▶ [The problem] Copy exactly the lines from the start of the data below through the one that carries "keep_pending e packet permit id record PostconditionUnknown", and only those.

START Data to examine

Lemma reconcile_recovers : recovers (λ record id,
  if str_eqb (at_State record) AttemptRetiredUnknown then fails ErrAttemptRetiredUnknown
  else if negb (unresolved (at_State record)) then fails (not_closable (at_State record))
  else
    observation ← observePostcondition e plan;
    let acceptance := acceptanceForAttemptState (at_State record) in
    match po_Err observation, po_Evaluation observation with
    | Some err, _ =>
        keep_pending e packet permit id record PostconditionUnknown acceptance observation ("observation remains unresolved: " +:+ error_text err)
          (unknown_outcome ("recovery observation=" +:+ error_text err))
    | None, None => fails (ErrNew "recovery observation is missing postcondition evaluation")
    | None, Some evaluation =>
        let result := pe_Result evaluation in
        if str_eqb (at_State record) AttemptPossibleEffect && negb (str_eqb result PostconditionVerified) then
          keep_pending e packet permit id record result RequestAcceptanceUnknown observation "stable observation does not discharge ambiguous request acceptance"
            (unknown_outcome ("request acceptance UNKNOWN and observed postcondition=" +:+ result))
        else close_observed e packet permit id record acceptance observation evaluation
    end).
Proof.
  intros loaded id x r x' t _ H. assert (∀ err, (fails err : RUN X closure) x = (r, x', t) → verifies r ∧ closing loaded [] t) as Hfail.
  { intros err (-> & _ & ->)%ret_inv. split; [done|]. apply no_transition. intros *. apply not_elem_of_nil. }
  destruct (str_eqb _ AttemptRetiredUnknown); [by eapply Hfail|]. destruct (unresolved _) eqn:Hu; cbn [negb] in H; [|by eapply Hfail]. clear Hfail.
  apply bind_inv in H as (observation & x1 & t1 & t2 & Hobs & H & ->).
  assert (∀ id from to record, EvTransition id from to (Ok record) ∉ t1) as Hnone.
  { intros * Hin. apply observe_reads_events in Hobs. rewrite Forall_forall in Hobs. apply Hobs in Hin as (? & ? & [=]). }
  assert (verifies r ∧ closing loaded t1 t2) as [Hv Hc].
  { destruct (po_Err observation) eqn:Herr; [by eapply pending_run|]. destruct (po_Evaluation observation) as [ev|] eqn:Hev.
    2:{ apply ret_inv in H as (-> & _ & ->). split; [done|]. apply no_transition. intros *. apply not_elem_of_nil. }
    cbv zeta in H. destruct (_ && _) eqn:Hcond; [by eapply pending_run|].
    apply observe_stable in Hobs as (ev' & Hev' & _ & Hst); [|done]. assert (ev' = ev) as -> by congruence. unfold close_observed in H.
    eapply conclude_run; [..|exact H].
    - intros y a y' v Ha. split; [by eapply closure_now_trace|]. intros evidence ->. by apply closure_now_inv in Ha as [? _].
    - left. split; [done|]. exists ev, (po_AfterDigest observation), t1. split_and!; [done..|].
      unfold unresolved in Hu. apply orb_true_iff in Hu as [Hp|Ha]; [right|left; by apply str_eqb_eq]. rewrite Hp in Hcond.
      apply str_eqb_eq in Hp. split; [done|]. destruct (str_eqb (pe_Result ev) PostconditionVerified) eqn:Hres; [by apply str_eqb_eq|done]. }
  split; [done|]. intros id' from to record [Hin|Hin]%elem_of_app; [by apply Hnone in Hin|]. by apply Hc in Hin.
Qed.

Lemma retire_recovers reason : recovers (λ record id,
  if str_eqb (at_State record) AttemptRetiredUnknown then fails ErrAttemptRetiredUnknown
  else if negb (unresolved (at_State record)) then fails (not_closable (at_State record))
  else
    must (closure_now e record AttemptRetiredUnknown ClosureRetiredUnknown PostconditionUnknown (acceptanceForAttemptState (at_State record))
            ObservationUnavailable 0 None true reason) unwrapped (λ evidence,
    err ← appendClosureEvent e packet permit Caller id evidence;
    match err with
    | Some err => mret (Some evidence, Some (ErrWrap "UNKNOWN retirement journal append failed" err))
    | None =>
        r ← transition_now e Background id (at_State record) AttemptRetiredUnknown (at_HTTPStatus record) ("RETIRED_UNKNOWN: " +:+ reason);
        mret (Some evidence, match r with
          | Error err => Some (ErrWrap "UNKNOWN retirement persistence failed" err)
          | Ok _ => None
          end)
    end)).
Proof.
  intros loaded id x r x' t _ H. assert (∀ err, (fails err : RUN X closure) x = (r, x', t) → verifies r ∧ closing loaded [] t) as Hfail.
  { intros err (-> & _ & ->)%ret_inv. split; [done|]. apply no_transition. intros *. apply not_elem_of_nil. }
  destruct (str_eqb _ AttemptRetiredUnknown); [by eapply Hfail|]. destruct (unresolved _) eqn:Hu; cbn [negb] in H; [|by eapply Hfail].
  eapply conclude_run; [..|exact H].
  - intros y a y' v Ha. split; [by eapply closure_now_trace|]. intros evidence ->. by apply closure_now_inv in Ha as [? _].
  - by right.
Qed.

(** The run of a recovery is about the attempt it loaded. *)
Definition recovery_run (r : closure) (t : list crm_event) : Prop :=
  verifies r ∧ ∀ id from to record, EvTransition id from to (Ok record) ∈ t → ∃ loaded identity,
    EvLoadAttempt (ai_AttemptID identity) (Ok loaded) ∈ t ∧ record_matches e permit plan loaded identity = true ∧ from = at_State loaded ∧ closes from to t.
(** The id of a customer is escaped, and what escapes it is escaped again. *)
Example customer_id_escaped_twice : customerURL sample_executor "a/b" = "https://crm.example/api/customers/a%252Fb".
Proof. vm_compute. reflexivity. Qed.

(** * Witnesses *)

Definition sample_ops : list crm_op :=
  [OpExecute sample_executor sample_packet (permit_for sample_plan) sample_plan; OpReconcile sample_executor sample_packet (permit_for sample_plan) sample_plan;
   OpExecute sample_executor sample_packet (permit_for sample_plan) sample_plan;
   OpRetire sample_executor sample_packet (permit_for sample_plan) sample_plan "lost"].

Fixpoint crm_run (ops : list crm_op) (h : host) : list (crm_op * list crm_event) * host :=
  match ops with
  | [] => ([], h)
  | o :: ops => let '(h1, t) := perform o h in let '(l, h') := crm_run ops h1 in ((o, t) :: l, h')
  end.

Lemma crm_run_history ops h : Forall (λ o, op_executor o = sample_executor) ops → history sample_store h (crm_run ops h).1 (crm_run ops h).2.
Proof.
  intros Ho. revert h. induction Ho as [|o ops He _ IH]; intros h; cbn [crm_run]; [constructor|].
  destruct (perform o h) as [h1 t] eqn:E. specialize (IH h1). destruct (crm_run ops h1) as [l h'].
  eapply history_run; [rewrite He; apply sample_steady|done|done].
Qed.

Definition sample_attempt : string := default "" (op_attempt (OpExecute sample_executor sample_packet (permit_for sample_plan) sample_plan)).

(** One request, in the first of the four operations. *)
Example sent_in_order : length <$> ((λ p, patches p.2) <$> (crm_run sample_ops (crm_host 1)).1) = [1; 0; 0; 0]%nat ∧
  length (sent sample_attempt (crm_run sample_ops (crm_host 1)).1) = 1%nat.
Proof. vm_compute. split; reflexivity. Qed.

Example attempt_mutates_once_witness :
  let l := (crm_run sample_ops (crm_host 1)).1 in
  (length (sent sample_attempt l) ≤ 1)%nat ∧ (claimed sample_store (crm_host 1) sample_attempt → sent sample_attempt l = []).
Proof.
  exact (attempt_mutates_once sample_store sample_attempt (crm_host 1) (crm_run sample_ops (crm_host 1)).1 (crm_run sample_ops (crm_host 1)).2
    ltac:(discriminate) (crm_run_history sample_ops (crm_host 1) ltac:(repeat constructor))).
Defined.

Lemma split_run {A B C} (x : A * B * C) : x = (x.1.1, x.1.2, x.2).
Proof. by destruct x as [[a b] c]. Qed.

Lemma not_empty {A} (l : list A) n : length l = S n → l ≠ [].
Proof. by destruct l. Qed.

Definition succeeded (r : outcome) : bool := match r with (Some _, None) => true | _ => false end.

Definition no_outcome : OutcomeEvidence := Build_OutcomeEvidence "" "" "" "" "" "" "" "" "" "" "" "" 0 None 0 (utc 0) "".

Lemma succeeded_is (r : outcome) : succeeded r = true → r = (Some (default no_outcome r.1), None).
Proof. by destruct r as [[o|] [err|]]. Qed.

Definition ran_outcome : OutcomeEvidence := default no_outcome ran.1.1.1.

Lemma ran_sent : length (patches ran.2) = 1%nat.
Proof. vm_compute. reflexivity. Qed.

Lemma ran_succeeded : succeeded ran.1.1 = true.
Proof. vm_compute. reflexivity. Qed.

Lemma ran_unfold : ran = Execute sample_executor sample_packet (permit_for sample_plan) sample_plan (crm_host 0).
Proof. unfold ran, run_plan. reflexivity. Qed.

Lemma reconciled_unfold : reconciled = ReconcileAttempt sample_executor sample_packet (permit_for sample_plan) sample_plan observed_host.
Proof. unfold reconciled. reflexivity. Qed.

Lemma ran_is : Execute sample_executor sample_packet (permit_for sample_plan) sample_plan (crm_host 0) = (ran.1.1, ran.1.2, ran.2).
Proof. exact (eq_trans (eq_sym ran_unfold) (split_run ran)). Qed.

Strategy opaque [ran reconciled observed_host crm_host run_plan Execute ReconcileAttempt].

Lemma outcome_is (r : outcome * host * list crm_event) : succeeded r.1.1 = true → r = ((Some (default no_outcome r.1.1.1), None), r.1.2, r.2).
Proof. intros H. rewrite <- (succeeded_is r.1.1 H). apply split_run. Qed.

Lemma ran_succeeds : Execute sample_executor sample_packet (permit_for sample_plan) sample_plan (crm_host 0) = ((Some ran_outcome, None), ran.1.2, ran.2).
Proof. unfold ran_outcome. exact (eq_trans (eq_sym ran_unfold) (outcome_is ran ran_succeeded)). Qed.

Lemma reconciled_is : ReconcileAttempt sample_executor sample_packet (permit_for sample_plan) sample_plan observed_host =
  (reconciled.1.1, reconciled.1.2, reconciled.2).
Proof. exact (eq_trans (eq_sym reconciled_unfold) (split_run reconciled)). Qed.

Strategy opaque [ran_outcome].

Example mutation_under_custody_witness :
  ∃ id pre request answer post, ran.2 = pre ++ EvHTTP request answer :: post ∧ patches pre = [] ∧ patches post = [] ∧
    plan_request sample_executor sample_plan id request ∧ claimed_trail sample_executor sample_packet (permit_for sample_plan) sample_plan id pre ∧
    ∃ before, dispatch_trail sample_executor (permit_for sample_plan) sample_plan id pre before.
Proof.
  exact (mutation_under_custody sample_executor sample_packet (permit_for sample_plan) sample_plan (crm_host 0) ran.1.1 ran.1.2 ran.2 ran_is (not_empty _ 0 ran_sent)).
Defined.


(** The actions of a handler when the table fetch resolves to [fetched]
    and [getMappingsIfChanged] to [mappings]. *)
Fixpoint actions {R} (fetched : Table) (mappings : option WidgetColumnMap)
  (p : Async R) : list Action :=
  match p with
  | Return _ => []
  | AwaitFetchSelectedTable k =>
      DidFetchSelectedTable :: actions fetched mappings (k fetched)
  | AwaitGetMappingsIfChanged msg k =>
      DidGetMappingsIfChanged msg :: actions fetched mappings (k mappings)
  | InvokeCallback rows m k =>
      DidCallback rows m :: actions fetched mappings k
  end.

(** The table of end-to-end scenario D. *)
Definition table_D : Table :=
  [("id", [VNum 1; VNum 2]); ("Name", [VStr "A"; VStr "B"])].

(** Row [row] is row [i] of table [data]: its id is the id column's value
    at [i], every column of the table appears with its value at [i], and
    there is no other field. *)
Definition row_of (data : Table) (ids : list value) (i : nat) (row : RowRecord)
  : Prop :=
  obj_get row "id" = nth i ids VUndefined /\
  (forall key col, own data key = Some col ->
     obj_get row key = nth i col VUndefined) /\
  (forall k, k ∈ keys row <-> k = "id" \/ k ∈ keys data).

(** What holds of the handshake after a run whose callers are [cs] and whose
    messages announced the table ids [ts]. *)
Definition handshake_inv (cs : list caller) (ts : list string)
  (w : HandshakeRuntime) : Prop :=
  let g := hvars w in
  setInitialized_calls w = (if str_truthy (_tableId g) then 1 else 0) /\
  _initialization g = str_truthy (_tableId g) /\
  (_tableId g = None \/
   exists t, _tableId g = Some t /\ t <> "" /\ t ∈ ts /\ _readyCalled g = true) /\
  Forall (fun cv => exists t, snd cv = Some t /\ t <> "" /\ t ∈ ts) (resolved w) /\
  map fst (resolved w) ++ awaiting w = cs.

(** The first message with a table id [t], delivered in state [w]: the
    initialization signal, not fired before, fires, the table id is stored,
    and in the microtasks that follow every suspended caller resumes with
    [t]. *)
Definition first_binding (w : HandshakeRuntime) (msg : Message) (t : string)
  : Prop :=
  let w1 := deliver msg w in
  let w2 := microtasks w1 in
  setInitialized_calls w = 0 /\
  _initialization (hvars w) = false /\
  setInitialized_calls w1 = 1 /\
  _initialization (hvars w1) = true /\
  _tableId (hvars w1) = Some t /\
  awaiting w2 = [] /\
  resolved w2 = resolved w ++ map (fun c => (c, Some t)) (awaiting w).

(** A later message with another table id [t'], delivered in state [w]:
    only [_tableId] changes. *)
Definition rebinding (w : HandshakeRuntime) (msg : Message) (t' : string)
  : Prop :=
  deliver msg w =
    {| hvars := with_tableId (hvars w) (Some t');
       setInitialized_calls := setInitialized_calls w;
       awaiting := awaiting w; resolved := resolved w |}.

(** A call made by [c] in state [w], once the table is bound: in the
    microtasks that follow it resumes with the table id stored then. *)
Definition late_call (w : HandshakeRuntime) (c : caller) : Prop :=
  let w1 := microtasks (getSelectedTableId c w) in
  awaiting w1 = [] /\
  resolved w1 =
    resolved w ++ map (fun c' => (c', _tableId (hvars w))) (awaiting w ++ [c]) /\
  exists t, _tableId (hvars w) = Some t /\ t <> "".

(** ** Further notions for the properties of the engine *)

(** A relation between every input record and its output record. *)
Definition data_rel (R : RowRecord -> RowRecord -> Prop) (data out : Data)
  : Prop :=
  match data, out with
  | DRecord r, DRecord r' => R r r'
  | DArray rs, DArray rs' => Forall2 R rs rs'
  | _, _ => False
  end.

(** A record stays a record, an array stays an array of the same length. *)
Definition same_shape (data out : Data) : Prop :=
  match data, out with
  | DRecord _, DRecord _ => True
  | DArray rs, DArray rs' => length rs' = length rs
  | _, _ => False
  end.

(** Record [out] holds, under every mapped widget column of [m], what
    record [rec] holds in the host column or columns mapped to it. *)
Definition forward_image (m : WidgetColumnMap) (rec out : RowRecord) : Prop :=
  (forall w col, own m w = Some (GSingle col) -> col <> "" ->
     obj_get out w = obj_get rec col) /\
  (forall w cols, own m w = Some (GSeries cols) -> cols <> [] ->
     obj_get out w = VArr (map (obj_get rec) cols)).

(** ** Further notions for the cache and the handshake *)

(** The callers of [getMappingsIfChanged] in a run, in call order. *)
Definition cache_callers (es : list CacheEvent) : list caller :=
  flat_map (fun e => match e with Call c _ => [c] | Settle _ _ => [] end) es.

(** The host keeps to the type of [sectionApi.mappings()]: a fulfilled
    request carries mappings or null, never undefined. *)
Definition typed_event (e : CacheEvent) : bool :=
  match e with
  | Settle _ (Fulfilled MUndefined) => false
  | _ => true
  end.

(** [getSelectedTableIdSync()] *)
Definition getSelectedTableIdSync (w : HandshakeRuntime) : option string :=
  _tableId (hvars w).

(** The events of a run that follow its first call of [ready]. *)
Fixpoint after_ready (es : list HandshakeEvent) : list HandshakeEvent :=
  match es with
  | [] => []
  | Ready :: rest => rest
  | _ :: rest => after_ready rest
  end.

(** ** The onRecord and onNewRecord handlers *)










(** ** The hosting context: transport and logger *)

(** [getPluginPath]: [location.pathname.replace(/^\/plugins\//, '')]. *)
Fixpoint strip_prefix (prefix s : string) : option string :=
  match prefix with
  | EmptyString => Some s
  | String a prefix' =>
      match s with
      | String b s' => if Ascii.eqb a b then strip_prefix prefix' s' else None
      | EmptyString => None
      end
  end.

Definition getPluginPath (pathname : string) : string :=
  default pathname (strip_prefix "/plugins/" pathname).

(** What the module looks at when it is loaded: [window] (with
    [location.pathname] and [isRunningUnderElectron]), [process] (with
    whether [process.send] is defined and [process.env.GRIST_PLUGIN_PATH]),
    and [self.location.pathname]. *)
Record Window : Type := mkWindow {
  window_pathname : string;
  isRunningUnderElectron : bool
}.

Record Process : Type := mkProcess {
  has_send : bool;
  GRIST_PLUGIN_PATH : option string
}.

Record Environment : Type := mkEnvironment {
  window : option Window;     (* [None]: [typeof window === 'undefined'] *)
  process : option Process;   (* [None]: [typeof process === 'undefined'] *)
  self_pathname : string
}.

(** The function handed to [rpc.setSendMessage]. *)
Inductive Transport : Type :=
| SendToHost          (* [preloadWindow.sendToHost(msg)] *)
| PostToParent        (* [window.parent.postMessage(msg, "*")] *)
| WorkerPostMessage   (* [self.postMessage(mssg)] *)
| ProcessSend         (* [process.send(data)] *)
| NoTransport.        (* [(data) => { return; }] *)

(** The [if] chain at the end of the module. *)
Definition install_transport (env : Environment) : Transport :=
  match window env with
  | Some w => if isRunningUnderElectron w then SendToHost else PostToParent
  | None =>
      match process env with
      | None => WorkerPostMessage
      | Some p => if has_send p then ProcessSend else NoTransport
      end
  end.

(** [process.env.GRIST_PLUGIN_PATH || "<unset-plugin-id>"] *)
Definition plugin_id (p : Process) : string :=
  match GRIST_PLUGIN_PATH p with
  | Some (String a s) => String a s
  | Some EmptyString | None => "<unset-plugin-id>"
  end.

(** [createRpcLogger()]: the prefix of the logger, [None] for the empty
    logger [{}]. *)
Definition createRpcLogger (env : Environment) : option string :=
  match window env with
  | Some w => Some ("PLUGIN VIEW " +:+ getPluginPath (window_pathname w) +:+ ":")
  | None =>
      match process env with
      | None => Some ("PLUGIN VIEW " +:+ getPluginPath (self_pathname env) +:+ ":")
      | Some p =>
          if has_send p then Some ("PLUGIN NODE " +:+ plugin_id p +:+ ":")
          else None
      end
  end.

(** The result for an array agrees with the results for its records. *)
Definition elementwise (g : Globals) (o : Options) (rs : list RowRecord)
  (result : option Data) : Prop :=
  match result with
  | None => forall r, mapColumnNames g (DRecord r) o = None
  | Some out =>
      exists outs, out = DArray outs /\
        Forall2 (fun r r' => mapColumnNames g (DRecord r) o = Some (DRecord r'))
          rs outs
  end.

(** The specification names widget column [w], as a bare string or in a
    descriptor. *)
Definition mentions (cols : ColumnsToMap) (w : string) : bool :=
  existsb (fun c => match c with
                    | ColName n => String.eqb n w
                    | ColDesc n _ => String.eqb n w
                    end) cols.

(** * Properties *)

(** ** Objects: reads after writes *)

Section ObjectFacts.
Context {A : Type}.
Implicit Types (o : object A) (k : string) (v : A).

Lemma own_set_eq o k v : own (obj_set o k v) k = Some v.
Proof.
  induction o as [|[k' v'] o IH]; simpl.
  - by rewrite String.eqb_refl.
  - destruct (String.eqb k k') eqn:E; simpl; rewrite E; [done | exact IH].
Qed.

Lemma own_set_ne o k k' v : k <> k' -> own (obj_set o k v) k' = own o k'.
Proof.
  intros Hne. induction o as [|[k0 v0] o IH]; simpl.
  - destruct (String.eqb k' k) eqn:E; [|done].
    apply String.eqb_eq in E. congruence.
  - destruct (String.eqb k k0) eqn:E; simpl.
    + apply String.eqb_eq in E. subst k0.
      destruct (String.eqb k' k) eqn:E'; [|done].
      apply String.eqb_eq in E'. congruence.
    + by rewrite IH.
Qed.

Lemma own_Some_keys o k v : own o k = Some v -> k ∈ keys o.
Proof.
  induction o as [|[k' v'] o IH]; simpl; [done|].
  destruct (String.eqb k k') eqn:E.
  - apply String.eqb_eq in E. subst. intros _. left.
  - intros H. right. by apply IH.
Qed.

Lemma own_None_keys o k : own o k = None <-> k ∉ keys o.
Proof.
  induction o as [|[k' v'] o IH]; simpl.
  - split; [intros _; apply not_elem_of_nil | done].
  - destruct (String.eqb k k') eqn:E.
    + apply String.eqb_eq in E. subst. split; [done|].
      intros []. left.
    + apply String.eqb_neq in E. rewrite IH, not_elem_of_cons. tauto.
Qed.

Lemma own_elem_of o k v : NoDup (keys o) -> (k, v) ∈ o -> own o k = Some v.
Proof.
  induction o as [|[k' v'] o IH]; simpl; intros Hnd Hin.
  - by apply elem_of_nil in Hin.
  - apply NoDup_cons in Hnd as [Hk Hnd].
    apply elem_of_cons in Hin as [Heq|Hin].
    + inversion Heq; subst. by rewrite String.eqb_refl.
    + destruct (String.eqb k k') eqn:E; [|by apply IH].
      apply String.eqb_eq in E. subst k'. exfalso. apply Hk.
      change k with (fst (k, v)). by apply list_elem_of_fmap_2.
Qed.
Inductive result (A : Type) : Type :=
  | Ok (a : A)
  | Raise (e : exn).
Arguments Ok {A} a.
Arguments Raise {A} e.

Definition result_bind {A B} (f : A → result B) (r : result A) : result B :=
  match r with
  | Ok a => f a
  | Raise e => Raise e
  end.

#[global] Instance result_mret : MRet result := λ A a, Ok a.
#[global] Instance result_mbind : MBind result := λ A B f r, result_bind f r.

Definition raises {A} (r : result A) : Prop :=
  match r with Ok _ => False | Raise _ => True end.

(** [for x in xs: st = body(st, x)], left to right; the first exception
    ends the loop and no state is returned. *)
Fixpoint for_each {S X} (body : S → X → result S) (xs : list X) (st : S)
  : result S :=
  match xs with
  | [] => Ok st
  | x :: xs' =>
      match body st x with
      | Ok st' => for_each body xs' st'
      | Raise e => Raise e
      end
  end.

(** [[f(x) for x in xs]] where [f] may raise. *)
Fixpoint list_comp {X Y} (f : X → result Y) (xs : list X) : result (list Y) :=
  match xs with
  | [] => Ok []
  | x :: xs' =>
      match f x with
      | Ok y =>
          match list_comp f xs' with
          | Ok ys => Ok (y :: ys)
          | Raise e => Raise e
          end
      | Raise e => Raise e
      end
  end.

(** ** Python string operations used by the loaders *)

Module PyStr.

Definition tab : ascii := Ascii.ascii_of_nat 9.
Definition newline : ascii := Ascii.ascii_of_nat 10.
Definition comma : ascii := Ascii.ascii_of_nat 44.
(* ===== verification/_CoqProject ===== *)
-Q . S2P
Prelude.v
Numeric.v
PyDecimal.v
Models.v
Json.v
JsonText.v
OrderedDict.v
JsonRead.v
DateTime.v
AuditTrail.v
AuditFacts.v
AuditTamper.v
AuditAppender.v
DatasetFormat.v
DatasetCodec.v
DatasetTables.v
DatasetFacts.v
DatasetStore.v
Lockout.v
RedisStore.v
OrderSecurity.v
OrderSecurityFacts.v
Integration.v
Sessions.v
IntText.v
SessionsFacts.v
MessageProtocol.v
TradingService.v
Portfolio.v
PaperBroker.v
PaperBrokerFacts.v
OrderRoute.v
Microstructure.v
OrderBook.v
OrderBookFacts.v
MatchingEngine.v
PaperExchange.v
PaperExchangeFacts.v
L2Replay.v
ResearchJobs.v
ResearchJobsFacts.v
DatasetRegistry.v
Experiments.v
ExperimentsFacts.v
Worker.v
RateLimit.v
AuthRoutes.v
Handshake.v
Schemas.v
ResearchRoutes.v
SchemasFacts.v
StrategySignals.v
ExecutionModel.v
BacktestEngine.v
BacktestBooks.v
RiskMetrics.v
WalkForward.v
EventSimulator.v
HistoricalData.v
BacktestReport.v
MarketData.v
ResearchTasks.v
Vectors.v
StatTests.v
Matrices.v
PortfolioOpt.v
RegimeDetection.v
NeutralStrategies.v
CorrelationEngine.v
ExecutionAnalytics.v
SignalEngine.v
AlphaResearch.v
FactorModel.v
CrossSectionTasks.v
SignalStream.v
SignalRoutes.v
IntegrationRoutes.v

END Data to examine

▶ [Task answer]
Lemma reconcile_recovers : recovers (λ record id,
  if str_eqb (at_State record) AttemptRetiredUnknown then fails ErrAttemptRetiredUnknown
  else if negb (unresolved (at_State record)) then fails (not_closable (at_State record))
  else
    observation ← observePostcondition e plan;
    let acceptance := acceptanceForAttemptState (at_State record) in
    match po_Err observation, po_Evaluation observation with
    | Some err, _ =>
        keep_pending e packet permit id record PostconditionUnknown acceptance observation ("observation remains unresolved: " +:+ error_text err)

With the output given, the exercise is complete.